WORK TASK —
Determine the number of lines in the listing that contain "destruct". Write only that number.

DATA FOR THIS TASK —
☆ ☆ ☆ ☆ ☆
Definition SCORStreamingPlaybackSession : Interface :=
  mkInterface None "SCORStreamingPlaybackSession" "NSObject" [] [
  property InstanceMethod true false Default (object "NSDictionary" Unspecified) "labels";
  property InstanceMethod true false Default (object "SCORStreamingAsset" Unspecified) "asset";
  message InstanceMethod (T_name "void") [arg "setLabelWithName" (object "NSString" Unspecified)
      "labelName"; arg "value" (object "NSString" Unspecified) "value"];
  message InstanceMethod (T_name "void") [arg "setLabels" (object "NSDictionary" Unspecified)
      "labels"];
  message InstanceMethod (T_name "void") [arg "removeLabelWithName" (object "NSString"
      Unspecified) "name"];
  message InstanceMethod (object "NSString" Unspecified) [arg "label" (object "NSString"
      Unspecified) "labelName"];
  message InstanceMethod (T_name "BOOL") [arg "containsLabel" (object "NSString" Unspecified)
      "labelName"];
  method InstanceMethod (object "NSString" Unspecified) "playbackSessionID";
  message InstanceMethod (T_name "void") [arg "setAssetWithLabels" (object "NSDictionary"
      Unspecified) "labels"];
  message InstanceMethod (T_name "void") [arg "setAssetWithLabels" (object "NSDictionary"
      Unspecified) "labels"; arg "loop" (T_name "BOOL") "loop"]].

Definition SCORVCE : Interface :=
  mkInterface None "SCORVCE" "NSObject" [] [
  method ClassMethod (object "NSString" Unspecified) "sdkVersion";
  method ClassMethod (T_name "void") "disable";
  method ClassMethod (T_name "BOOL") "enabled";
  method ClassMethod (T_instancetype Unspecified) "sharedInstance";
  message InstanceMethod (T_name "void") [arg "addPartnerID" (object "NSString" Unspecified)
      "partnerID"];
  message InstanceMethod (T_name "void") [arg "addPublisherID" (object "NSString" Unspecified)
      "publisherID"];
  method InstanceMethod (T_name "void") "discoverAndTrackAds";
  message InstanceMethod (T_name "void") [arg "discoverAndTrackAdClassNames" (object "NSArray"
      Unspecified) "classNamesArray"];
  method InstanceMethod (T_name "void") "manualTrack";
  method InstanceMethod (T_name "void") "nativeTrack";
  message InstanceMethod (T_name "void") [arg "trackAdView" (object "UIView" Unspecified)
      "adView"];
  message InstanceMethod (T_name "void") [arg "trackAdViewArray" (object "NSArray" Unspecified)
      "adViewArray"];
  message InstanceMethod (T_name "void") [arg "trackNativeView" (object "UIView" Unspecified)
      "nativeDisplayView"; arg "withTrackingURL" (object "NSURL" Unspecified)
      "displayImpressionURL"];
  message InstanceMethod (T_name "void") [arg "trackNativeView" (object "UIView" Unspecified)
      "nativeView"; arg "forEventName" (object "NSString" Unspecified) "videoEventName"; arg
      "withEventURL" (object "NSURL" Unspecified) "url"; arg "withParamsDict" (object
      "NSDictionary" Unspecified) "dict"];
  message InstanceMethod (T_name "void") [arg "stopTrackingNativeView" (object "UIView"
      Unspecified) "nativeView"]].

Definition SCORAnalytics_VCE : Extension :=
  mkExtension "SCORAnalytics" [
  method ClassMethod (object "NSString" Unspecified) "vceVersion";
  method ClassMethod (object "SCORVCE" Unspecified) "sharedVCEInstance"].
(** C4. The hit tester always returns. With [ds] the distances of the
    session items in list order, the result is -1 exactly when no
    distance is below the threshold of 20; otherwise it is the index [k]
    of an item whose distance [d] is below 20, no item has a distance
    below [d], and every earlier item has a distance that is not even
    equal to [d]: among the items of least distance the first one in
    list order is taken. *)
Theorem select_nearest_item_minimum (pos : QPoint) (items : list Item) :
  ∃ r ds,
    nearest_index pos items = Some r
    ∧ Forall2 (λ it d, item_distance pos it = Some d) items ds
    ∧ ((r = -1 ∧ ∀ j d, ds !! j = Some d → Py.lt d limit = false)
       ∨ (∃ k d, r = Z.of_nat k ∧ ds !! k = Some d ∧ Py.lt d limit = true
            ∧ (∀ j dj, ds !! j = Some dj → Py.lt dj d = false)
            ∧ (∀ j dj, (j < k)%nat → ds !! j = Some dj → Py.le dj d = false))).
Proof.
  destruct (item_distances_total pos items) as [ds Hds].
  destruct (select_loop_spec pos items ds Hds 0 limit (-1)) as (r & Hr & Hcases).
  exists r, ds. split; [done|]. split; [done|].
  destruct Hcases as [?|(k & d & -> & ?)]; [by left|].
  right. exists k, d. by rewrite Z.add_0_l.
Qed.

Lemma select_loop_range pos items : ∀ i m c r,
  select_loop pos items i m c = Some r →
  r = c ∨ i ≤ r < i + Z.of_nat (length items).
Proof.
  induction items as [|it items IH]; intros i m c r; simpl.
  - intros [= ->]. by left.
  - destruct (item_distance pos it) as [d|]; [simpl|done].
    destruct (Py.lt d m); intros H; apply IH in H; lia.
Qed.

(** ** The default name of a measurement *)

Lemma to_int_truncates a q :
  Py.value a = Py.XFin q → Py.to_int a = Some (Qtruncate q).
Proof.
  destruct a as [n|[s|s| |s m e]]; simpl; try (by destruct s); intros ?; simplify_eq.
  - unfold Qtruncate. simpl. by rewrite Z.quot_1_r.
  - done.
  - f_equal. unfold Qtruncate, Py.dyadic.
    destruct e as [|p|p]; simpl Qnum; simpl Qden.
    + by rewrite Z.quot_1_r.
    + rewrite Z.quot_1_r. destruct s; simpl; lia.
    + change (Z.pow_pos 2 p) with (2 ^ Zpos p). rewrite Pos2Z.inj_pow.
      assert (0 < 2 ^ Zpos p) by (apply Z.pow_pos_nonneg; lia).
      destruct s; simpl cond_Zopp.
      * change (Zneg m) with (- Zpos m).
        rewrite Z.quot_opp_l by lia. rewrite Z.quot_div_nonneg by lia. done.
      * by rewrite Z.quot_div_nonneg by lia.
Qed.

(** C1, as the code has it. A MeasurementItem created with an empty (or
    no) name and a distance of finite value [q] is named
    "Measurement {n}px" where [n] is [q] truncated toward zero, that is
    [int(distance)], not the nearest integer. *)
Theorem measurement_default_name (x1 y1 x2 y2 : Z) (distance : Py.Num)
    (name timestamp : option string) (auto_aligned : bool) (now : string) (q : Q) :
  name = None ∨ name = Some "" →
  Py.value distance = Py.XFin q →
  ∃ m, MeasurementItem_init x1 y1 x2 y2 distance name timestamp auto_aligned now
         = Some m
       ∧ mi_name m = "Measurement " +:+ pretty (Qtruncate q) +:+ "px".
Proof.
  intros Hname Hq. unfold MeasurementItem_init.
  rewrite (to_int_truncates _ _ Hq).
  destruct Hname as [-> | ->]; simpl; eexists; split; done.
Qed.

Lemma measurement_default_name_witness :
  ∃ m, MeasurementItem_init 1 1 3 3 (Py.PFloat sqrt8) (Some "") None false "" = Some m
       ∧ mi_name m = "Measurement " +:+ pretty (Qtruncate (Py.dyadic 6369051672525773 (-51))) +:+ "px".
Proof.
  apply (measurement_default_name 1 1 3 3 (Py.PFloat sqrt8) (Some "") None false ""
           (Py.dyadic 6369051672525773 (-51))); [by right|reflexivity].
Defined.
☆ ☆ ☆ ☆ ☆
SOLUTION TO THE PROBLEM —
10